遠巻きに貴島とクラスメイト達のやりとりを見守り、腕を組む。

俺としたことが、ちょっと油断した。気付けば貴島は、常に誰かに囲まれてる状況になっていた。

でも一旦立ち止まって考えてほしい。俺が一年半かけて手に入れた優等生カードの有効期限がわずか一週間だなんて、誰が思うんだ。

ついこの間まで貴島の隣で通訳係みたいなことができたのに、今は入り込む余地がない。普通に押しのけられるし、あれ、川音君いたの? みたいな反応をされる。

「何か、最近の川音は影が薄いなー」

と、ふらふら隣にやって来たのは同じクラスの都波。チャラ男でいつも遊んでるのに成績優秀という、特殊なタイプ。

「前はみんなして川音君がー、って言ってたのにさ。薄情だと思わない?」
「はは、そんなこと……自分の時間ができてむしろ嬉しいよ。貴島君は人気出て当たり前の超イケメンだし」

ここで弱みを見せてはいけない。努めて穏やかに微笑むと、都波は前に屈み、耳打ちした。

「そのイイコちゃんキャラ、そろそろやめれば? 貴島が来た以上、もう覇権は奪えないだろうし」
「……っ!」

教科書を開こうとした手を止め、思わず彼を見返す。
誰にも触れられたくない部分に手を突っ込まれたみたいで、顔が熱くなった。

「前は白原高校と言えば川音君って感じだったけど。知ってる? お前のファンクラブのメンバー、ほとんど貴島に流れてるぞ」
「え? そそそうなんだ。でも別にいいよ。ファンがいるから何だって話だし」

嘘だ。俺が一年半かけて築き上げた地位が一週間で崩壊したことに衝撃を受けてる。
そんな俺の心を見透かすように、都波は目を細めた。

「そう? パッと見、今までのお前はファン作りに躍起になってた気がするけど」
「う……」

ほんと、痛いところ突いてくるな。
教科書で顔の下半分を隠すも、簡単に奪われてしまう。彼は声を潜め、俺の机に肩肘をついた。
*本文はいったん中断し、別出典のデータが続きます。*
Lemma ok_emptied (f : Reservation -> Reservation) drops m :
  (forall c s, exists c' s', f (Reserved_Running c s) = Reserved_Running c' s') ->
  mailbox_ok m ->
  mailbox_ok (m <| mb_drops := drops |> <| mb_queue := [] |>
                <| mb_inflight := f <$> filter still_running (mb_inflight m) |>).
Proof.
  intros Hf [Hs Hq Hn Hr Hc Hcap Ht He].
  destruct (fewer_reservations (mb_inflight m) (f <$> filter still_running (mb_inflight m)) (mb_total_cap m) (mb_inflight_cap m)) as [Ht' He'];
    [|exact Ht|exact He|].
  { intros a r. rewrite lookup_fmap, still_running_lookup. destruct (mb_inflight m !! a); by eauto. }
  split; simpl; try done; [constructor| |unfold counted in *; simpl; lia].
  intros a. rewrite lookup_fmap, still_running_lookup.
  destruct (mb_inflight m !! a) as [[c stream|]|]; simpl; try done.
  destruct (Hf c stream) as (c' & s' & ->). by destruct c', s'; simpl.
Qed.

Lemma ok_take is_deliverable want m : mailbox_ok m -> mailbox_ok (mb_take is_deliverable want m).2.
Proof.
  intros Hok. pose proof (ok_emptied id (mb_drops (mb_take is_deliverable want m).2) m) as H.
  rewrite map_fmap_id in H. apply H; [by eauto|done].
Qed.

Lemma ok_clear m : mailbox_ok m -> mailbox_ok (mb_clear m).
Proof. intros Hok. apply (ok_emptied mark_cancelled _ m); [simpl; by eauto|done]. Qed.

Lemma ok_cancel a m : mailbox_ok m -> mailbox_ok (mb_cancel a m).2.
Proof.
  intros Hok. unfold mb_cancel. destruct (mb_inflight m !! a) as [state|] eqn:E; [|done]. simpl.
  destruct Hok as [Hs Hq Hn Hr Hc Hcap Ht He].
  set (i' := match state with Reserved_Running _ _ => _ | Reserved_Terminal _ => _ end).
  destruct (fewer_reservations (mb_inflight m) i' (mb_total_cap m) (mb_inflight_cap m)) as [Ht' He']; [|exact Ht|exact He|].
  { intros b r. destruct (decide (a = b)) as [<-|Hb]; [by rewrite E|].
    subst i'. destruct state; rewrite ?lookup_insert_ne, ?lookup_delete_ne by done; by eauto. }
  split; simpl; try done.
  - rewrite filter_snd. by apply filter_sorted.
  - rewrite filter_snd. by apply filter_Forall.
  - intros b. unfold of_addr. simpl. rewrite filter_snd, filter_addr_other. case_decide as Hb.
    + subst b i'. destruct state; [by rewrite lookup_insert_eq|by rewrite lookup_delete_eq].
    + specialize (Hr b). unfold of_addr in Hr. subst i'.
      destruct state; rewrite ?lookup_insert_ne, ?lookup_delete_ne by done; exact Hr.
  - by apply filter_Forall.
  - unfold counted in *. simpl. pose proof (filter_length_incl fst (negb ∘ is_addr a ∘ snd) (mb_queue m)). lia.
Qed.

Lemma ok_step e m : mailbox_ok m -> mailbox_ok (mailbox_step e m).2.
Proof.
  intros Hok. destruct e as [a stream|a k v|a k v|a|a|d w|a|]; simpl.
  - pose proof (ok_admit a stream m Hok). by destruct (mb_admit a stream m).
  - pose proof (ok_progress a k v m Hok). by destruct (mb_progress a k v m).
  - pose proof (ok_complete a (Lane_Data k v) m Hok). by destruct (mb_complete a _ m).
  - pose proof (ok_complete a (Lane_Dropped (ad_req a)) m Hok). by destruct (mb_complete a _ m).
  - pose proof (ok_complete a (Lane_Refused (ad_req a)) m Hok). by destruct (mb_complete a _ m).
  - by apply (ok_take d w).
  - pose proof (ok_cancel a m Hok). by destruct (mb_cancel a m).
  - by apply ok_clear.
Qed.

Lemma ok_new cap inflight_cap total_cap :
  0 <= cap -> 0 <= inflight_cap -> 0 <= total_cap -> mailbox_ok (mailbox_new cap inflight_cap total_cap).
Proof. split; simpl; try done; by constructor. Qed.

Lemma ok_play events m : mailbox_ok m -> mailbox_ok (play mailbox_step events m).2.
Proof.
  revert m. induction events as [|e events IH]; simpl; [done|]. intros m Hok.
  pose proof (ok_step e m Hok) as Hs. destruct (mailbox_step e m) as [answer m'].
  specialize (IH m' Hs). by destruct (play mailbox_step events m').
Qed.
(** *** Steps seen from one operation *)

Lemma taken_step e m :
  taken (mailbox_step e m).1
  = match e with EvTake d w => List.filter (deliverable d w m) (mb_queue m).*2 | _ => [] end.
Proof. destruct e; simpl; by repeat case_match. Qed.

Definition admits (a : Addr) (e : Event) (answer : Answer) : bool :=
  match e, answer with
  | EvAdmit b _, Answer_Admit (Ok _) => bool_decide (b = a)
  | _, _ => false
  end.

Ltac per_operation a b :=
  destruct (decide (b = a)) as [->|];
  rewrite ?lookup_insert_eq, ?lookup_delete_eq, ?lookup_insert_ne, ?lookup_delete_ne by done.

Lemma reserved_step a e m :
  (reserved a (mb_inflight (mailbox_step e m).2)
   <= reserved a (mb_inflight m) + if admits a e (mailbox_step e m).1 then 1 else 0)%nat.
Proof.
  unfold reserved. destruct e as [b stream|b k v|b k v|b|b|d w|b|]; simpl.
  - unfold mb_admit. case_bool_decide; simpl; [lia|]. destruct (_ || _); simpl; [lia|].
    per_operation a b; [rewrite bool_decide_true by done|]; repeat case_match; lia.
  - unfold mb_progress. repeat case_match; simplify_eq/=; try lia; per_operation a b; by simplify_map_eq.
  - unfold mb_complete. repeat case_match; simplify_eq/=; try lia; per_operation a b; by simplify_map_eq.
  - unfold mb_complete. repeat case_match; simplify_eq/=; try lia; per_operation a b; by simplify_map_eq.
  - unfold mb_complete. repeat case_match; simplify_eq/=; try lia; per_operation a b; by simplify_map_eq.
  - rewrite still_running_lookup. repeat case_match; simplify_eq; lia.
  - unfold mb_cancel. repeat case_match; simplify_eq/=; try lia; per_operation a b; by simplify_map_eq.
  - rewrite lookup_fmap, still_running_lookup. destruct (mb_inflight m !! a) as [[]|]; simpl; lia.
Qed.

(** What a drain hands to [a]. *)
Definition handed (a : Addr) (d : Addr -> bool) (w : K -> bool) (m : Mailbox) : list Landed :=
  List.filter (fun r => negb (is_cancelled (mb_inflight m !! a)) && d a && wanted w (ld_lane r))
    (of_addr a m).

Lemma handed_spec a d w m :
  of_operation a (List.filter (deliverable d w m) (mb_queue m).*2) = handed a d w m.
Proof.
  unfold handed, of_operation, of_addr, deliverable, is_addr.
  induction ((mb_queue m).*2) as [|r q IH]; simpl; [done|].
  destruct (decide (ld_addr r = a)) as [Hr|Hr].
  - rewrite (bool_decide_true (ld_addr r = a)) by done. simpl. rewrite Hr. destruct (_ && _ && _); simpl.
    + by rewrite bool_decide_true, IH.
    + by rewrite IH.
  - rewrite (bool_decide_false (ld_addr r = a)) by done. destruct (_ && _ && _); simpl; [|done].
    by rewrite bool_decide_false.
Qed.

Lemma progress_terminals before : Forall is_progress before -> terminals before = 0%nat.
Proof. unfold terminals. induction 1 as [|r l [Hr _] _ IH]; simpl; [done|]. by rewrite Hr. Qed.

Lemma terminals_app l l' : terminals (l ++ l') = (terminals l + terminals l')%nat.
Proof. unfold terminals. by rewrite List.filter_app, length_app. Qed.

(** A part of what is queued for [a]: no end of an operation that still runs, and an end last. *)
Lemma handed_log a d w m : mailbox_ok m ->
  operation_log (handed a d w m)
  /\ (terminals (handed a d w m) + reserved a (filter still_running (mb_inflight m))
      <= reserved a (mb_inflight m))%nat
  /\ (reserved a (mb_inflight m) = 0%nat -> handed a d w m = []).
Proof.
  intros Hok. pose proof (ok_records m Hok a) as Ha. unfold handed, reserved.
  rewrite still_running_lookup. set (keep := fun r => _).
  assert (operation_log []) as Hnil by (exists [], []; repeat split; [constructor|by left]).
  assert (forall l, Forall is_progress l -> operation_log (List.filter keep l)) as Hprog.
  { intros l Hl. exists (List.filter keep l), []. rewrite app_nil_r.
    split; [done|]. split; [by apply filter_Forall|by left]. }
  destruct (mb_inflight m !! a) as [[[] []|c]|] eqn:E; simpl in Ha; try (rewrite Ha; simpl; done).
  - split; [by apply Hprog|]. split; [|done]. rewrite progress_terminals by (by apply filter_Forall). lia.
  - destruct Ha as (before & last & -> & Hb & Ht & _). rewrite List.filter_app. split; [|split; [|done]].
    + exists (List.filter keep before), (List.filter keep [last]). split; [done|].
      split; [by apply filter_Forall|]. simpl. destruct (keep last); [right; by exists last|by left].
    + rewrite terminals_app, progress_terminals by (by apply filter_Forall). unfold terminals. simpl.
      destruct (keep last); simpl; rewrite ?Ht; simpl; lia.
Qed.

Definition log_inv (a : Addr) (m : Mailbox) (out : list Landed) (admitted : nat) : Prop :=
  (terminals (of_operation a out) + reserved a (mb_inflight m) <= admitted)%nat
  /\ ((admitted <= 1)%nat -> operation_log (of_operation a out)).

Lemma log_inv_step a e m out n : mailbox_ok m -> log_inv a m out n ->
  log_inv a (mailbox_step e m).2 (out ++ taken (mailbox_step e m).1)
    (n + if admits a e (mailbox_step e m).1 then 1 else 0)%nat.
Proof.
  intros Hok [Hn Hl]. pose proof (reserved_step a e m) as Hr. rewrite taken_step.
  assert ((exists d w, e = EvTake d w) \/ forall d w, e <> EvTake d w) as [(d & w & ->)|Hne]
    by (destruct e; naive_solver).
  - simpl. unfold log_inv, of_operation. rewrite List.filter_app, terminals_app.
    fold (of_operation a out). fold (of_operation a (List.filter (deliverable d w m) (mb_queue m).*2)).
    rewrite handed_spec. destruct (handed_log a d w m Hok) as (Hh & Ht & Hz). cbn in Ht |- *.
    split; [lia|]. intros H1. specialize (Hl ltac:(lia)). destruct Hl as (before & rest & Ho & Hb & Hrest).
    rewrite Ho in *. destruct Hrest as [->|(last & -> & Hlast)].
    + rewrite app_nil_r. destruct Hh as (before' & rest' & -> & Hb' & Hrest').
      exists (before ++ before'), rest'. rewrite app_assoc. split; [done|]. split; [by apply Forall_app|done].
    + rewrite terminals_app in Hn. unfold terminals in Hn at 2. simpl in Hn. rewrite Hlast in Hn. simpl in Hn.
      rewrite Hz by lia. rewrite app_nil_r. exists before, [last]. split; [done|]. split; [done|]. right. by exists last.
  - assert (match e with EvTake d w => List.filter (deliverable d w m) (mb_queue m).*2 | _ => [] end = []) as ->
      by (destruct e; try done; by destruct (Hne is_deliverable want)).
    rewrite app_nil_r. split; [lia|]. intros H1. apply Hl. lia.
Qed.

Lemma log_inv_new a cap inflight_cap total_cap : log_inv a (mailbox_new cap inflight_cap total_cap) [] 0.
Proof.
  split.
  - unfold reserved. simpl. by rewrite lookup_empty.
  - intros _. exists [], []. repeat split; [constructor|by left].
Qed.

Lemma admissions_cons a e answer events answers :
  admissions a (e :: events) (answer :: answers)
  = ((if admits a e answer then 1 else 0) + admissions a events answers)%nat.
Proof.
  unfold admissions, admits. simpl. destruct e; try done. destruct answer as [[]| | | |]; try done.
  by case_match.
Qed.

Lemma log_inv_play a events : forall m out n, mailbox_ok m -> log_inv a m out n ->
  let r := play mailbox_step events m in
  log_inv a r.2 (out ++ delivered r.1) (n + admissions a events r.1)%nat.
Proof.
  induction events as [|e events IH]; intros m out n Hok Hi.
  - unfold admissions. simpl. by rewrite app_nil_r, Nat.add_0_r.
  - pose proof (log_inv_step a e m out n Hok Hi) as Hs. pose proof (ok_step e m Hok) as Hok'. simpl.
    destruct (mailbox_step e m) as [answer m1]. simpl in *. specialize (IH m1 _ _ Hok' Hs).
    destruct (play mailbox_step events m1) as [answers m2]. simpl in *.
    rewrite admissions_cons. unfold delivered in *. simpl. rewrite app_assoc, Nat.add_assoc. exact IH.
Qed.

Lemma delivered_cons answer answers : delivered (answer :: answers) = taken answer ++ delivered answers.
Proof. done. Qed.

(** *** Cancelled operations *)

Definition silenced (r : option Reservation) : bool :=
  match r with None => true | Some _ => is_cancelled r end.

Ltac looked_up a :=
  repeat match goal with
  | E : ?i !! a = Some _, H : context [?i !! a] |- _ =>
      lazymatch H with E => fail | _ => rewrite E in H end
  end; simpl in *.

Lemma silenced_step a e m :
  (forall stream, e <> EvAdmit a stream) -> silenced (mb_inflight m !! a) = true ->
  silenced (mb_inflight (mailbox_step e m).2 !! a) = true.
Proof.
  intros Hne Hs. destruct e as [b stream|b k v|b k v|b|b|d w|b|]; simpl.
  - unfold mb_admit. case_bool_decide; simpl; [done|]. destruct (_ || _); simpl; [done|].
    rewrite lookup_insert_ne; [done|]. intros ->. by destruct (Hne stream).
  - unfold mb_progress. repeat case_match; simplify_eq/=; try done; per_operation a b; simplify_map_eq; by looked_up a.
  - unfold mb_complete. repeat case_match; simplify_eq/=; try done; per_operation a b; simplify_map_eq; by looked_up a.
  - unfold mb_complete. repeat case_match; simplify_eq/=; try done; per_operation a b; simplify_map_eq; by looked_up a.
  - unfold mb_complete. repeat case_match; simplify_eq/=; try done; per_operation a b; simplify_map_eq; by looked_up a.
  - rewrite still_running_lookup. by destruct (mb_inflight m !! a) as [[]|].
  - unfold mb_cancel. repeat case_match; simplify_eq/=; try done; per_operation a b; simplify_map_eq; by looked_up a.
  - rewrite lookup_fmap, still_running_lookup. by destruct (mb_inflight m !! a) as [[]|].
Qed.

Lemma silenced_handed a d w m : mailbox_ok m -> silenced (mb_inflight m !! a) = true ->
  handed a d w m = [].
Proof.
  intros Hok Hs. pose proof (ok_records m Hok a) as Ha. unfold handed.
  destruct (mb_inflight m !! a) as [r|]; simpl in *.
  - rewrite Hs. simpl. clear; by induction (of_addr a m).
  - by rewrite Ha.
Qed.

(** The events that end the work of [a]. *)
Definition ends (a : Addr) (e : Event) : bool :=
  match e with
  | EvPut b _ _ | EvDropped b | EvRefused b => bool_decide (b = a)
  | _ => false
  end.
(* ===== verification/CapsClaims.v ===== *)
(** * What narrowing and reading the table guarantee

    A capability value is a set of claims: the tracks it plays natively and the rasters it admits.
    Everything that takes claims away from one ([without], [minus], the exclusions, the decoder
    ranks) is shown to take away only, and the table that was read is shown never to be
    exceeded. *)

From Stdlib Require Import String SpecFloat.
From stdpp Require Import gmap fin_maps fin_sets.
From S2P Require Import Prelude Bytes Devcaps.

#[local] Open Scope Z_scope.
#[local] Arguments lit : simpl never.

(** ** Well-formed values, and fewer claims *)

(** Ceilings are positive, and a codec that needs a channel count has one. *)
Record caps_ok (c : Caps) : Prop := mk_caps_ok {
  ok_limits : forall k l, dc_audio_channels c !! k = Some l -> 0 < l;
  ok_counted : forall id, id ∈ split COMMA (dc_audio c) -> needs_count id = true ->
    is_Some (dc_audio_channels c !! id)
}.

(** [c'] claims no more than [c]: every track it plays, [c] plays; no raster bound is higher; the
    decoders are the same. *)
Record narrower (c' c : Caps) : Prop := mk_narrower {
  nw_native : forall codec channels rate forced, audio_codec_id codec <> [] ->
    native_audio_track c' codec channels rate forced = true ->
    native_audio_track c codec channels rate forced = true;
  nw_raster : forall v, fst (raster_bound c' v) <= fst (raster_bound c v)
    /\ snd (raster_bound c' v) <= snd (raster_bound c v);
  nw_decoders : (dc_hevc c', dc_vp9 c', dc_av1 c') = (dc_hevc c, dc_vp9 c, dc_av1 c);
  nw_dv : dc_dv_first_picture c = IdrOnly -> dc_dv_first_picture c' = IdrOnly
}.

#[export] Instance narrower_preorder : PreOrder narrower.
Proof.
  split.
  - intros c. split; auto. intros; lia.
  - intros a b c [N1 R1 D1 V1] [N2 R2 D2 V2]. split; auto; [|congruence].
    intros v. specialize (R1 v). specialize (R2 v). lia.
Qed.

(** The audio half, before the limits of the Load: it is what the operations on the audio fields
    are compared by. *)
Record quieter (c' c : Caps) : Prop := mk_quieter {
  qu_auto : forall codec channels, audio_codec_id codec <> [] -> audio_codec_id codec ∉ dc_app_lossy_in_force c' ->
    audio_supports c' codec channels = true -> audio_supports c codec channels = true;
  qu_forced : forall codec channels, audio_codec_id codec <> [] -> audio_codec_id codec ∉ dc_app_lossy_in_force c' ->
    forced_feeds_audio_track c' codec channels = true -> forced_feeds_audio_track c codec channels = true;
  qu_force : dc_app_lossy_in_force c ⊆ dc_app_lossy_in_force c'
}.

Lemma quieter_narrower c' c : quieter c' c ->
  (forall v, raster_bound c' v = raster_bound c v) ->
  (dc_hevc c', dc_vp9 c', dc_av1 c') = (dc_hevc c, dc_vp9 c, dc_av1 c) ->
  (dc_dv_first_picture c = IdrOnly -> dc_dv_first_picture c' = IdrOnly) -> narrower c' c.
Proof.
  intros [Ha Hf Hs] Hr Hd Hv. split; [|intros v; rewrite Hr; lia|done|done].
  intros codec ch rate forced Hid. unfold native_audio_track.
  rewrite !andb_true_iff, !negb_true_iff, !bool_decide_eq_false. intros [[Hn Hc] Hfit].
  split; [split|done]; [set_solver|]. destruct forced; auto.
Qed.
(* ===== verification/RecoveryTraces.v ===== *)
(** * What the recovery ladder guarantees

    Histories of [Recovery.step]: what every failure is answered with, how often each rung can be
    taken, what the attempt claims, what a proof rests on, what is reported. *)

From Stdlib Require Import String.
From stdpp Require Import gmap.
From S2P Require Import Prelude Bytes Devcaps CapsClaims Recovery.

#[local] Open Scope Z_scope.
#[local] Arguments lit : simpl never.

(** ** Histories *)

(** One event, handled or not. *)
Definition next (m : OpenRecovery) (ev : RecoveryEvent) : OpenRecovery * list RecoveryEffect :=
  default (m, []) (step m ev).

Fixpoint run (m : OpenRecovery) (evs : list RecoveryEvent) : OpenRecovery * list RecoveryEffect :=
  match evs with
  | [] => (m, [])
  | ev :: evs =>
      let '(m, fx) := next m ev in
      let '(m, fx') := run m evs in (m, fx ++ fx')
  end.

Lemma run_app m a b :
  run m (a ++ b) = ((run (run m a).1 b).1, (run m a).2 ++ (run (run m a).1 b).2).
Proof.
  revert m. induction a as [|ev a IH]; intros m; cbn [run app fst snd]; [by destruct (run m b)|].
  destruct (next m ev) as [m' fx]. rewrite IH. destruct (run m' a) as [m1 fx1]. cbn [fst snd].
  destruct (run m1 b) as [m2 fx2]. cbn. by rewrite app_assoc.
Qed.

Lemma run_snoc m a ev :
  run m (a ++ [ev]) = ((next (run m a).1 ev).1, (run m a).2 ++ (next (run m a).1 ev).2).
Proof.
  rewrite run_app. cbn [run]. destruct (next (run m a).1 ev) as [m' fx]. cbn. by rewrite app_nil_r.
Qed.

(** An invariant of every step is one of every history. *)
Lemma run_ind (P : OpenRecovery -> list RecoveryEvent -> list RecoveryEffect -> Prop) m :
  P m [] [] ->
  (forall evs ev m1 fx1 m2 fx2, run m evs = (m1, fx1) -> P m1 evs fx1 -> next m1 ev = (m2, fx2) ->
     P m2 (evs ++ [ev]) (fx1 ++ fx2)) ->
  forall evs, P (run m evs).1 evs (run m evs).2.
Proof.
  intros H0 Hs evs. induction evs as [|ev evs IH] using rev_ind; [done|].
  rewrite run_snoc. cbn [fst snd]. destruct (run m evs) as [m1 fx1] eqn:E. cbn [fst snd] in *.
  destruct (next m1 ev) as [m2 fx2] eqn:E2. by apply (Hs evs ev m1 fx1).
Qed.

(** ** What the ladder answers a failure with *)

(** The fields no rung writes, and how the attempt is derived. *)
Record kept (m m' : OpenRecovery) : Prop := mk_kept {
  kp_start : or_start m' = or_start m;
  kp_pictured : or_pictured m' = or_pictured m;
  kp_reported : or_reported m' = or_reported m;
  kp_attempt : or_attempt m = attempt_for (or_start m) (or_excluded m) (or_in_app m) ->
    or_attempt m' = attempt_for (or_start m') (or_excluded m') (or_in_app m')
}.

(** One answer of the ladder to [refusal], with the state it leaves. *)
Inductive answer (m : OpenRecovery) (refusal : LoadRefusal) (facts : OpenFacts) (m' : OpenRecovery)
  : list RecoveryEffect -> Prop :=
  | Answer_Rollback :
      of_pending_original facts = true ->
      or_state m' = Flight Rung_Rollback refusal facts -> or_rescue m' = Some Rung_Rollback ->
      or_flights m' = or_flights m -> or_in_app m' = or_in_app m ->
      answer m refusal facts m' [Rollback]
  | Answer_ConvertFacet facet :
      of_forced facts = false -> names_pipeline refusal = true -> of_no_frames facts = true ->
      or_flights m = 0 -> changes (or_start m) facet = true ->
      or_state m' = Flight Rung_Facet refusal facts -> or_rescue m' = Some Rung_Facet ->
      or_flights m' = 1 -> or_in_app m' = or_in_app m ->
      answer m refusal facts m' [ConvertFacet facet 1]
  | Answer_StartAutoHls :
      of_forced facts = false -> of_no_frames facts = true -> of_auto_original facts = true ->
      or_flights m < MAX_RECOVERY_FLIGHTS ->
      or_state m' = Flight Rung_Both refusal facts -> or_rescue m' = Some Rung_Both ->
      or_flights m' = or_flights m + 1 -> or_in_app m' = or_in_app m ->
      answer m refusal facts m' [StartAutoHls]
  | Answer_ConvertBoth :
      of_forced facts = false -> names_pipeline refusal = true -> of_no_frames facts = true ->
      of_auto_original facts = false -> or_flights m < MAX_RECOVERY_FLIGHTS ->
      or_state m' = Flight Rung_Encode refusal facts -> or_rescue m' = Some Rung_Encode ->
      or_flights m' = or_flights m + 1 -> or_in_app m' = or_in_app m ->
      answer m refusal facts m' [ConvertBoth (or_flights m')]
  | Answer_DecodeInApp codec channels :
      names_pipeline refusal = true -> of_no_frames facts = true -> of_direct facts = true ->
      or_in_app m = None -> app_may_decode_lossy (or_start m) codec = true ->
      app_may_mix_down (or_start m) channels (of_forced facts) = true ->
      or_state m' = Opening -> or_rescue m' = None ->
      or_flights m' = or_flights m -> or_in_app m' = Some codec ->
      answer m refusal facts m' [DecodeInApp (Facet_Audio codec channels) refusal]
  | Answer_ShowError said :
      or_state m' = Failed -> or_rescue m' = None ->
      or_flights m' = or_flights m -> or_in_app m' = or_in_app m ->
      answer m refusal facts m' ((NameRefusedAudio <$> option_list said) ++ [ShowError refusal]).

(** The rungs one by one. *)
Lemma try_app_decode_spec m refusal facts m' fx :
  try_app_decode m refusal facts = Some (m', fx) ->
  kept m m' /\ or_refused m' = or_refused m /\ answer m refusal facts m' fx.
Proof.
  unfold try_app_decode, app_decode_for. destruct (keep _ (of_audio facts)) as [a|]; [|done].
  destruct (_ && _) eqn:E; [|done]. intros [= <- <-].
  rewrite !andb_true_iff, negb_true_iff in E. destruct E as (((((E1 & ?) & ?) & ?) & ?) & ?).
  split; [by split|]. split; [done|]. apply Answer_DecodeInApp; try done.
  by destruct (or_in_app m).
Qed.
「優等生キャラよりクールで大人キャラの優勝ってことだ。俺だって前は学校一のギャル男で人気あったのに、お前に女の子ファンとられたんだぞ。アイドルは代替わりする、コレこの世の理」

あれ、ギャル男なのか。チャラ男だと思ってて申し訳ない。
っていうか両者の違いって何だ?
ギャル男はファッションに重きをおき、チャラ男は何か一人でもウェイウェイ言ってる印象がある。どっちもクラスの中心人物だけど、やっぱり文化的背景が異なるのかもしれない。